*Requirement*.
Copy out each line from the start of the material below until the line with "- intros l m", that line included.
[Opening Given data section]
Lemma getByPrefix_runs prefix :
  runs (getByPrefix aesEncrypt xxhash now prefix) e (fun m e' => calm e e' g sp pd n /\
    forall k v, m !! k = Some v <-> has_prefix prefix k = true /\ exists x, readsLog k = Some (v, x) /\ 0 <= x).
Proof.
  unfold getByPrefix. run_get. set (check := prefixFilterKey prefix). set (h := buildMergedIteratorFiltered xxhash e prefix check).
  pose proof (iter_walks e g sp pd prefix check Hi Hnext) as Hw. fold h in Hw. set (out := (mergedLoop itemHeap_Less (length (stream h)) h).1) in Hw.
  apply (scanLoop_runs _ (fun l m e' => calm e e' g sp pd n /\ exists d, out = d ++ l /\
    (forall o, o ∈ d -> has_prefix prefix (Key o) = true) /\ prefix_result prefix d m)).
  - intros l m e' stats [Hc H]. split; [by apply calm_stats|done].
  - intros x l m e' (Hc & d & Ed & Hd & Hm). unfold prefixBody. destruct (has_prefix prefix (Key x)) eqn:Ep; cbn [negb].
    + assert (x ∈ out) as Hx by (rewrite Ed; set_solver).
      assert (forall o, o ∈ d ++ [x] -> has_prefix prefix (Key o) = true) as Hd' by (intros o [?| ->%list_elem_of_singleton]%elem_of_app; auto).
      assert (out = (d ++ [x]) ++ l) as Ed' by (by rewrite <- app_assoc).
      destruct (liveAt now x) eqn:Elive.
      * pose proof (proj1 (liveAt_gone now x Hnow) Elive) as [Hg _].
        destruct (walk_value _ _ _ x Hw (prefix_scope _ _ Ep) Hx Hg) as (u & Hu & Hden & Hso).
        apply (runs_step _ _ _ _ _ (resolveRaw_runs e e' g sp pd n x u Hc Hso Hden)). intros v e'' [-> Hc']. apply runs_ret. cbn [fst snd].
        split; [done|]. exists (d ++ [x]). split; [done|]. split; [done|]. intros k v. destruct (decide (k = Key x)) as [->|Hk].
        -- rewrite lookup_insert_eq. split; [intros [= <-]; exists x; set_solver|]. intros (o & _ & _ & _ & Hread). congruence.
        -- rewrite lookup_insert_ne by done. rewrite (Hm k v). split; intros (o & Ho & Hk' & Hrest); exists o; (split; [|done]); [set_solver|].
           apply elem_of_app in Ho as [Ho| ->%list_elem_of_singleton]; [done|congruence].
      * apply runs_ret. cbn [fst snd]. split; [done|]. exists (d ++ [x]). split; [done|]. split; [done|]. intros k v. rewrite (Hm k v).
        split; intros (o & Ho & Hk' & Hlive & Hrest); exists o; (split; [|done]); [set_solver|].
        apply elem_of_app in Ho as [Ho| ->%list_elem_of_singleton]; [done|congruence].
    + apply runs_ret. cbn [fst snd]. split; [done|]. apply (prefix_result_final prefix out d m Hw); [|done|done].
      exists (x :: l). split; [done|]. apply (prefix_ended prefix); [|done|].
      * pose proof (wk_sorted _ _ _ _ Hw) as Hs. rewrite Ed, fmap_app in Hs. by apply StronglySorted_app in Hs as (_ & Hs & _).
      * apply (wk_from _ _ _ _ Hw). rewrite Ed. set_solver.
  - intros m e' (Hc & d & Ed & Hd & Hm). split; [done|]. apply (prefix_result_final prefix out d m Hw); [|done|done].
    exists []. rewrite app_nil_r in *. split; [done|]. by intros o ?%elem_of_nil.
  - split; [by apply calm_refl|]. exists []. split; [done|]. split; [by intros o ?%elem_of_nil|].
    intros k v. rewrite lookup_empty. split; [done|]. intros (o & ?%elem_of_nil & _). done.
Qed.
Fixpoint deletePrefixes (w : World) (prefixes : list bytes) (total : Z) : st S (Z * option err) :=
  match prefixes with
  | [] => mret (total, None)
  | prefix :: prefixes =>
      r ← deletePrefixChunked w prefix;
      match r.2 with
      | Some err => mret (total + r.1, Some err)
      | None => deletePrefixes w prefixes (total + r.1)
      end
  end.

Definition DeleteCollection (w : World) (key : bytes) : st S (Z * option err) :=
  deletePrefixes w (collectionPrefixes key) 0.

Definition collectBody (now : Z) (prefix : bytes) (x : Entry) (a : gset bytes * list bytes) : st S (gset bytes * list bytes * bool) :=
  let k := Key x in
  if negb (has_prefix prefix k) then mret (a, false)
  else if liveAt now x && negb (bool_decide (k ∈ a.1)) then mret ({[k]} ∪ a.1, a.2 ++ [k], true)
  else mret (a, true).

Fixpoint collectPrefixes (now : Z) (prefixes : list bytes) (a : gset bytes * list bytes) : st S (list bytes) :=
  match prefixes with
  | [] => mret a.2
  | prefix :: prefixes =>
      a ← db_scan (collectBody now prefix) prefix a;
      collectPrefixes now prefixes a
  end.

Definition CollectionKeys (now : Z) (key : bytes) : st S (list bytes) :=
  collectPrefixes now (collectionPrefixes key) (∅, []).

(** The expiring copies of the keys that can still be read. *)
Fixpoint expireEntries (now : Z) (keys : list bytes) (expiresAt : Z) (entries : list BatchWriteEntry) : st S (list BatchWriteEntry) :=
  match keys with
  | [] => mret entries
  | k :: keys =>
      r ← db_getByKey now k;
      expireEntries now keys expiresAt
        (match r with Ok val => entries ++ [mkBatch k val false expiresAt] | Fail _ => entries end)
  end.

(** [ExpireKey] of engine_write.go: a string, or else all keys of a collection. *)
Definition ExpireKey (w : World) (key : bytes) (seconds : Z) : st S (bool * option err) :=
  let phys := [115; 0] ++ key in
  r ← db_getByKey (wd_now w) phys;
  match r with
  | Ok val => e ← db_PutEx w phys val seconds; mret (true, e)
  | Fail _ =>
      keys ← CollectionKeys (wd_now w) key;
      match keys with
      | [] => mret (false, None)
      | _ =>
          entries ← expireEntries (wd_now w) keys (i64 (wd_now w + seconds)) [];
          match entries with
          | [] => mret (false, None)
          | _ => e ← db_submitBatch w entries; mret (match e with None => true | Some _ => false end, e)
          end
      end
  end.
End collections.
[Closing Given data section]
*Task answer*.
Lemma getByPrefix_runs prefix :
  runs (getByPrefix aesEncrypt xxhash now prefix) e (fun m e' => calm e e' g sp pd n /\
    forall k v, m !! k = Some v <-> has_prefix prefix k = true /\ exists x, readsLog k = Some (v, x) /\ 0 <= x).
Proof.
  unfold getByPrefix. run_get. set (check := prefixFilterKey prefix). set (h := buildMergedIteratorFiltered xxhash e prefix check).
  pose proof (iter_walks e g sp pd prefix check Hi Hnext) as Hw. fold h in Hw. set (out := (mergedLoop itemHeap_Less (length (stream h)) h).1) in Hw.
  apply (scanLoop_runs _ (fun l m e' => calm e e' g sp pd n /\ exists d, out = d ++ l /\
    (forall o, o ∈ d -> has_prefix prefix (Key o) = true) /\ prefix_result prefix d m)).
  - intros l m e' stats [Hc H]. split; [by apply calm_stats|done].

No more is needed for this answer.